►

Fixpoint free_pseq_pool (l : list pri_sequence) (g : dfs_pool) : dfs_pool :=
  match l with
  | [] => g
  | _ :: r =>
      let g := g <| pseq_pool := r |> in
      free_pseq_pool r (stat_upd (fun s => s <| pseq_allocated ::= dec |>) g)
  end.

Definition pool_deregister_ref (g : dfs_pool) : dfs_pool :=
  let g := g <| singleton_pool_references ::= dec |> in
  let g := stat_upd (fun s => s <| pool_reference ::= dec |>) g in
  if singleton_pool_references g =? 0 then
    let g := free_pulse_pool (pulse_pool g) g in
    free_pseq_pool (pseq_pool g) g
  else g.

Definition pool_put_pulse_elem (pe : pulse_elem) (g : dfs_pool) : dfs_pool :=
  let g := g <| pulse_pool ::= cons pe |> in
  stat_upd (fun s => s <| pulse_used ::= dec |>) g.

Definition pool_put_pseq_elem (pse : pri_sequence) (g : dfs_pool) : dfs_pool :=
  let g := g <| pseq_pool ::= cons pse |> in
  stat_upd (fun s => s <| pseq_used ::= dec |>) g.

Definition pool_get_pseq_elem (g : dfs_pool) : option pri_sequence * dfs_pool :=
  match pseq_pool g with
  | [] => (None, g)
  | pse :: r =>
      let g := g <| pseq_pool := r |> in
      (Some pse, stat_upd (fun s => s <| pseq_used ::= inc |>) g)
  end.

Definition pool_get_pulse_elem (g : dfs_pool) : option pulse_elem * dfs_pool :=
  match pulse_pool g with
  | [] => (None, g)
  | pe :: r =>
      let g := g <| pulse_pool := r |> in
      (Some pe, stat_upd (fun s => s <| pulse_used ::= inc |>) g)
  end.

(** * Pulse queue *)

Definition pulse_queue_get_tail (pde : pri_detector) : option pulse_elem :=
  last (de_pulses pde).

Definition pulse_queue_dequeue (pde : pri_detector) (g : dfs_pool)
  : bool * pri_detector * dfs_pool :=
  let '(pde, g) :=
    match pulse_queue_get_tail pde with
    | None => (pde, g)
    | Some p =>
        let pde := pde <| de_pulses ::= List.removelast (A := pulse_elem) |> in
        let pde := pde <| de_count ::= dec |> in
        (pde, pool_put_pulse_elem p g)
    end in
  (0 <? de_count pde, pde, g).

(** The [while] loop of [pulse_queue_check_window]; every iteration removes a
    pulse, so the length of the queue is enough fuel. *)
Fixpoint check_window_loop (fuel : nat) (min_valid_ts : Z) (pde : pri_detector)
    (g : dfs_pool) : pri_detector * dfs_pool :=
  match fuel with
  | O => (pde, g)
  | S fuel =>
      match pulse_queue_get_tail pde with
      | None => (pde, g)
      | Some p =>
          if min_valid_ts <=? p_ts p then (pde, g)
          else
            let '(_, pde, g) := pulse_queue_dequeue pde g in
            check_window_loop fuel min_valid_ts pde g
      end
  end.

Definition pulse_queue_check_window (pde : pri_detector) (g : dfs_pool)
  : pri_detector * dfs_pool :=
  if de_count pde <? 2 then (pde, g)
  else if de_last_ts pde <=? de_window_size pde then (pde, g)
  else
    let min_valid_ts := u64 (de_last_ts pde - de_window_size pde) in
    check_window_loop (length (de_pulses pde)) min_valid_ts pde g.

(** The pooled or freshly allocated element of [pulse_queue_enqueue]. *)
Definition acquire_pulse_elem (g : dfs_pool) : option pulse_elem * dfs_pool :=
  let '(p, g) := pool_get_pulse_elem g in
  match p with
  | Some p => (Some p, g)
  | None =>
      let '(ok, g) := kmalloc_ok g in
      if ok then
        let g := stat_upd (fun s => s <| pulse_allocated ::= inc |>) g in
        (Some {| p_ts := 0 |}, stat_upd (fun s => s <| pulse_used ::= inc |>) g)
      else (None, stat_upd (fun s => s <| pulse_alloc_error ::= inc |>) g)
  end.

Definition pulse_queue_enqueue (pde : pri_detector) (ts : Z) (g : dfs_pool)
  : bool * pri_detector * dfs_pool :=
  let '(p, g) := acquire_pulse_elem g in
  match p with
  | None => (false, pde, g)
  | Some p =>
      let p := {| p_ts := ts |} in
      let pde := pde <| de_pulses ::= cons p |> in
      let pde := pde <| de_count ::= inc |> in
      let pde := pde <| de_last_ts := ts |> in
      let '(pde, g) := pulse_queue_check_window pde g in
      let '(pde, g) :=
        if de_max_count pde <=? de_count pde then
          let '(_, pde, g) := pulse_queue_dequeue pde g in (pde, g)
        else (pde, g) in
      (true, pde, g)
  end.

(** * Sequences *)

Definition GET_PRI_TO_USE (MIN MAX RUNTIME : Z) : Z :=
  if MIN + PRI_TOLERANCE =? MAX - PRI_TOLERANCE then MIN + PRI_TOLERANCE else RUNTIME.

(** The inner loop of [pseq_handler_create_sequences]: the older pulses that
    match the candidate interval. *)
Fixpoint match_past_pulses (rs : radar_detector_specs) (min_valid_ts : Z)
    (past : list pulse_elem) (tmp_false_count : Z) (ps : pri_sequence) : pri_sequence :=
  match past with
  | [] => ps
  | p2 :: past =>
      if p_ts p2 <? min_valid_ts then ps
      else
        let factor := pde_get_multiple (u32 (ps_last_ts ps - p_ts p2)) (ps_pri ps)
                        (max_pri_tolerance rs) in
        if 0 <? factor then
          let ps := ps <| ps_count ::= inc |> in
          let ps := ps <| ps_first_ts := p_ts p2 |> in
          let ps := ps <| ps_count_falses ::= fun c => u32 (c + tmp_false_count) |> in
          match_past_pulses rs min_valid_ts past 0 ps
        else match_past_pulses rs min_valid_ts past (inc tmp_false_count) ps
  end.

(** The candidate sequence built from the pulse [p] and the new time stamp
    [ts] before the older pulses are looked at. *)
Definition candidate_sequence (rs : radar_detector_specs) (ts : Z) (p : pulse_elem)
  : pri_sequence :=
  let pri := u32 (GET_PRI_TO_USE (pri_min rs) (pri_max rs) (u64 (ts - p_ts p))) in
  {| ps_pri := pri;
     ps_dur := u32 (pri * (ppb rs - 1) + 2 * max_pri_tolerance rs);
     ps_count := 2;
     ps_count_falses := 0;
     ps_first_ts := p_ts p;
     ps_last_ts := ts;
     ps_deadline_ts := 0 |}.
(* ===== verification/DfsPattern.v ===== *)
(** DFS pattern detector: radar tables, channel detectors and the pattern
    detector itself (src/real/ath/dfs_pattern_detector.c). *)

From S2P Require Import Prelude DfsPri.

(** * Radar types *)

Definition MIN_PPB_THRESH : Z := 50.
Definition PPB_THRESH_RATE (PPB RATE : Z) : Z := (PPB * RATE + 100 - RATE) / 100.
Definition PPB_THRESH (PPB : Z) : Z := PPB_THRESH_RATE PPB MIN_PPB_THRESH.
Definition PRF2PRI (PRF : Z) : Z := (1000000 + PRF / 2) / PRF.
Definition WIDTH_TOLERANCE : Z := 5.
Definition WIDTH_LOWER (X : Z) : Z := (X * (100 - WIDTH_TOLERANCE) + 50) / 100.
Definition WIDTH_UPPER (X : Z) : Z := (X * (100 + WIDTH_TOLERANCE) + 50) / 100.

Definition ETSI_PATTERN (ID WMIN WMAX PMIN PMAX PRF PPB : Z) (CHIRP : bool)
  : radar_detector_specs :=
  {| type_id := u8 ID; width_min := u8 (WIDTH_LOWER WMIN); width_max := u8 (WIDTH_UPPER WMAX);
     pri_min := u16 (PRF2PRI PMAX - PRI_TOLERANCE);
     pri_max := u16 (PRF2PRI PMIN * PRF + PRI_TOLERANCE);
     num_pri := u8 PRF; ppb := u8 (PPB * PRF); ppb_thresh := u8 (PPB_THRESH PPB);
     max_pri_tolerance := PRI_TOLERANCE; chirp := CHIRP |}.
(* ===== verification/Regd.v ===== *)
(** Regulatory domain handling (src/real/ath/regd.c): from the EEPROM code to
    a regulatory domain pair and a country, the custom world domains, and the
    flags the driver puts on the channels of a wiphy when cfg80211 reports a
    regulatory change.

    cfg80211 itself is not part of the repository: the class [Cfg80211] lists
    the functions of it that the driver calls, [Cfg80211Laws] what their
    documentation promises about the channels they touch. *)

From S2P Require Import Prelude RegdTables.
#[local] Open Scope Z_scope.

(** * cfg80211 data *)

(** Flag values of the Linux headers. *)
Definition IEEE80211_CHAN_DISABLED : Z := 1.
Definition IEEE80211_CHAN_NO_IR : Z := 2.
Definition IEEE80211_CHAN_RADAR : Z := 8.
Definition NL80211_RRF_NO_OFDM : Z := 1.
Definition NL80211_RRF_NO_IR : Z := 128.
Definition REGULATORY_CUSTOM_REG : Z := 1.
Definition REGULATORY_STRICT_REG : Z := 2.
Definition REGULATORY_COUNTRY_IE_FOLLOW_POWER : Z := 8.
Definition IEEE80211_BAND_2GHZ : nat := 0.
Definition IEEE80211_BAND_5GHZ : nat := 1.
Definition IEEE80211_NUM_BANDS : nat := 3.
Definition EINVAL : Z := 22.

Record ieee80211_channel := {
  center_freq : Z;      (* u16, MHz *)
  ch_flags : Z;         (* u32 *)
  beacon_found : bool;
}.
#[export] Instance eta_ieee80211_channel : Eta ieee80211_channel := fun r =>
  Build_ieee80211_channel (center_freq r) (ch_flags r) (beacon_found r).

(** [bands] has one entry per band, [None] for a null pointer. *)
Record wiphy := {
  bands : list (option (list ieee80211_channel));
  regulatory_flags : Z;
  reg_notifier : Z;     (* the registered callback *)
}.
#[export] Instance eta_wiphy : Eta wiphy := fun r =>
  Build_wiphy (bands r) (regulatory_flags r) (reg_notifier r).

(** The arguments of [REG_RULE]: MHz, dBi, dBm. *)
Record ieee80211_reg_rule := REG_RULE {
  rr_start : Z; rr_end : Z; rr_bw : Z; rr_gain : Z; rr_eirp : Z; rr_flags : Z;
}.

Record ieee80211_regdomain := {
  n_reg_rules : Z;
  rd_alpha2 : string;
  reg_rules : list ieee80211_reg_rule;
}.

Inductive nl80211_reg_initiator := NL80211_REGDOM_SET_BY_CORE
  | NL80211_REGDOM_SET_BY_USER | NL80211_REGDOM_SET_BY_DRIVER
  | NL80211_REGDOM_SET_BY_COUNTRY_IE.
#[export] Instance initiator_eq_dec : EqDecision nl80211_reg_initiator.
Proof. solve_decision. Defined.

Record regulatory_request := {
  rq_initiator : nl80211_reg_initiator;
  rq_alpha2 : Ascii.ascii * Ascii.ascii;
  rq_dfs_region : nl80211_dfs_regions;
}.

Definition chan_at (w : wiphy) (b i : nat) : option ieee80211_channel :=
  match bands w !! b with
  | Some (Some chans) => chans !! i
  | _ => None
  end.

Definition set_chan (w : wiphy) (b i : nat) (ch : ieee80211_channel) : wiphy :=
  w <| bands ::= alter (fmap (M := option) (<[i := ch]>)) b |>.

(** The functions of cfg80211 and the configuration symbols the file uses:
    the flags of the rule that applies to a frequency in kHz ([None] for an
    error pointer), the position of the channel with a centre frequency, and
    the application of a custom domain to the channels. *)
Class Cfg80211 := {
  freq_reg_info : wiphy -> Z -> option Z;
  ieee80211_get_channel : wiphy -> Z -> option (nat * nat);
  wiphy_apply_custom_regulatory : wiphy -> ieee80211_regdomain -> wiphy;
  CONFIG_ATH_REG_DYNAMIC_USER_CERT_TESTING : bool;
  CONFIG_ATH_REG_DYNAMIC_USER_REG_HINTS : bool;
}.

(** [ieee80211_get_channel] returns a channel with the frequency asked for. *)
Class Cfg80211Laws `{Cfg80211} : Prop :=
  get_channel_freq : forall w f b i ch,
    ieee80211_get_channel w f = Some (b, i) -> chan_at w b i = Some ch -> center_freq ch = f.

(** * Driver data *)

Record ath_regulatory := {
  alpha2 : Ascii.ascii * Ascii.ascii;
  region : nl80211_dfs_regions;
  country_code : Z;       (* u16 *)
  max_power_level : Z;    (* u16 *)
  current_rd : Z;         (* u16 *)
  power_limit : Z;        (* int16_t *)
  regpair : option reg_dmn_pair_mapping;
}.
#[export] Instance eta_ath_regulatory : Eta ath_regulatory := fun r =>
  Build_ath_regulatory (alpha2 r) (region r) (country_code r) (max_power_level r)
    (current_rd r) (power_limit r) (regpair r).

(** The two regulatory fields of [struct ath_common]. *)
Record ath_common_reg := {
  regulatory : ath_regulatory;
  reg_world_copy : ath_regulatory;
}.
#[export] Instance eta_ath_common_reg : Eta ath_common_reg := fun r =>
  Build_ath_common_reg (regulatory r) (reg_world_copy r).

(** * World domains *)

Definition ATH9K_2GHZ_CH01_11 := REG_RULE (2412-10) (2462+10) 40 0 20 0.
Definition ATH9K_2GHZ_CH12_13 := REG_RULE (2467-10) (2472+10) 40 0 20 NL80211_RRF_NO_IR.
Definition ATH9K_2GHZ_CH14 := REG_RULE (2484-10) (2484+10) 40 0 20
  (NL80211_RRF_NO_IR .| NL80211_RRF_NO_OFDM).
Definition ATH9K_5GHZ_5150_5350 := REG_RULE (5150-10) (5350+10) 80 0 30 NL80211_RRF_NO_IR.
Definition ATH9K_5GHZ_5470_5925 := REG_RULE (5470-10) (5925+10) 80 0 30 NL80211_RRF_NO_IR.
Definition ATH9K_5GHZ_5725_5925 := REG_RULE (5725-10) (5925+10) 80 0 30 NL80211_RRF_NO_IR.
Definition ATH9K_2GHZ_ALL := [ATH9K_2GHZ_CH01_11; ATH9K_2GHZ_CH12_13; ATH9K_2GHZ_CH14].
Definition ATH9K_5GHZ_ALL := [ATH9K_5GHZ_5150_5350; ATH9K_5GHZ_5470_5925].
Definition ATH9K_5GHZ_NO_MIDBAND := [ATH9K_5GHZ_5150_5350; ATH9K_5GHZ_5725_5925].
Lemma key_config_delete_roundtrip_witness :
  exists c1, ath_key_config (demo_key_common 3 15) {| vif_type := NL80211_IFTYPE_STATION; vif_addr := [] |}
      (Some demo_sta) (demo_key_conf WLAN_CIPHER_SUITE_TKIP 32) = Ok (4, c1) /\
    keymap (ath_key_delete c1 ((demo_key_conf WLAN_CIPHER_SUITE_TKIP 32) <| hw_key_idx := 4 |>)) = 15.
Proof.
  eexists. split; [vm_compute; reflexivity|].
  apply (key_config_delete_roundtrip (demo_key_common 3 15)
    {| vif_type := NL80211_IFTYPE_STATION; vif_addr := [] |} (Some demo_sta)
    (demo_key_conf WLAN_CIPHER_SUITE_TKIP 32) 4).
  - constructor; simpl; intros i Hi; by rewrite Z.bits_0 in Hi.
  - reflexivity.
  - reflexivity.
  - lia.
  - vm_compute. reflexivity.
Defined.

Lemma tkip_split_high_slot_fails_witness :
  exists c', ath_key_config (demo_key_common 1 (2 ^ 32 - 1))
    {| vif_type := NL80211_IFTYPE_STATION; vif_addr := [] |} (Some demo_sta)
    (demo_key_conf WLAN_CIPHER_SUITE_TKIP 32) = Ok (- EIO, c').
Proof.
  destruct (tkip_split_high_slot_fails (demo_key_common 1 (2 ^ 32 - 1))
    {| vif_type := NL80211_IFTYPE_STATION; vif_addr := [] |} demo_sta
    (demo_key_conf WLAN_CIPHER_SUITE_TKIP 32)) as (c' & E & _).
  - reflexivity.
  - reflexivity.
  - reflexivity.
  - reflexivity.
  - reflexivity.
  - apply demo_bytes_ok. lia.
  - vm_compute. discriminate.
  - by exists c'.
Defined.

◄

- Your task: Each line from the top of the records above through the line containing "stat_upd (fun s => s <| pulse_used ::= dec" needs to be transcribed exactly, and no line after it.

- Answer to this task:
Fixpoint free_pseq_pool (l : list pri_sequence) (g : dfs_pool) : dfs_pool :=
  match l with
  | [] => g
  | _ :: r =>
      let g := g <| pseq_pool := r |> in
      free_pseq_pool r (stat_upd (fun s => s <| pseq_allocated ::= dec |>) g)
  end.

Definition pool_deregister_ref (g : dfs_pool) : dfs_pool :=
  let g := g <| singleton_pool_references ::= dec |> in
  let g := stat_upd (fun s => s <| pool_reference ::= dec |>) g in
  if singleton_pool_references g =? 0 then
    let g := free_pulse_pool (pulse_pool g) g in
    free_pseq_pool (pseq_pool g) g
  else g.

Definition pool_put_pulse_elem (pe : pulse_elem) (g : dfs_pool) : dfs_pool :=
  let g := g <| pulse_pool ::= cons pe |> in
  stat_upd (fun s => s <| pulse_used ::= dec |>) g.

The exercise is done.